在本研究中,小切口组与正中切口组在术后无创呼吸机使用时间、术后并发症发生率方面无显著差异,说明小切口心脏瓣膜置换手术不会增加患者术后风险;且小切口组的术中出血量、术后ICU停留时间、术后机械通气时间显著低于正中切口组,证实了小切口心脏瓣膜置换手术具有微创、恢复更快的优势。此外,小切口组的体外循环时间、主动脉阻断时间、手术时间均较正中切口组长,且基本为正中切口组的1.5~2倍,差距较为明显,因此,有必要不断改进小切口心脏瓣膜置换手术的技术,进一步提升该术式在心脏瓣膜病变治疗中的优势。同时,也可逐步扩大小切口术式在单瓣膜手术、多瓣膜手术等方面的应用范围,扩充临床实践样本量,以开展更深入的研究。

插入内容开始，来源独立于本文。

(* ===== verification/_CoqProject ===== *)
-Q . S2P
Prelude.v
Text.v
Json.v
Crates.v
CanonicalJson.v
Common.v
Production.v
ProductionProps.v
ChainData.v
ChainCommand.v
ChainPayload.v
ChainTransition.v
ChainEvaluate.v
ChainRepository.v
ChainProps.v
Authority.v
ChainExecution.v
AuthorityProps.v
ChainRecords.v
ChainRequest.v
ChainClosed.v
ChainPromotion.v
LedgerData.v
Copies.v
Ledger.v
LedgerVerify.v
LedgerProps.v
LedgerAudit.v
LedgerGaps.v
LedgerClosure.v
LedgerAttest.v
Outbox.v
Delivery.v
RuntimeRole.v
LedgerConnect.v
Rotation.v
LedgerModel.v
ChainSample.v
Contract.v
Guards.v
RunState.v
Input.v
Kernel.v
Orchestrator.v
Graph.v
Intent.v
Decision.v
Response.v
Action.v
Turn.v
Outcome.v
Trust.v
TurnGraph.v
Execution.v
HumanModel.v
StoreData.v
StoreReplay.v
StoreValidate.v
StoreDisk.v
StoreOps.v
StoreSteps.v
StoreSafety.v
StoreProps.v
StoreSample.v
StoreExamples.v
LedgerSample.v
RotationSample.v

结合临床及文献研究情况[16-17],本研究首先向切口范围内持续吹入CO2,以减少心腔内空气中其他气体的含量,CO2可溶于血液,能够避免气栓形成;然后在缝闭左房时,嘱麻醉师鼓肺,以排出左房内气体;最后在撤除体外循环前,结合主动脉根部辅助负压吸引彻底排除心内气体,并应用食管超声确定心内气体已排尽,以减少患者术后出现中枢神经系统并发症。微创手术独有的并发症主要包括膈神经损伤、腹股沟切口感染、右侧股动静脉损伤、右下肢动脉血栓、右胸前外侧切口延迟愈合等。本研究小切口组患者并发症发生率较低,未出现上述常见并发症,但有1例患者在术后出现低心输出量综合征,置入主动脉球囊反博(IABP)辅助48 h后,患者后期恢复顺利。经综合考虑认为,其并发症主要与患者术前心功能情况较差、术中术野暴露不佳及体外循环辅助时间过长有关。因此,针对选择行小切口心脏瓣膜置换手术的患者,术前应充分调整其心功能,而对于心功能Ⅳ级或过度肥胖的患者,需谨慎选择该术式。本研究结果亦表明,小切口心脏瓣膜置换手术早期治疗效果值得肯定,但由于病例随访时间尚短,其明确的远期效果仍需积累更多病例、更长的随访时间进一步观察。

综上所述,与胸骨正中切口手术相比,小切口心脏瓣膜置换手术在多个方面具有明显的优势,其手术方式安全可靠,创伤小,恢复好,可不断提升手术技术,在临床积极推广使用。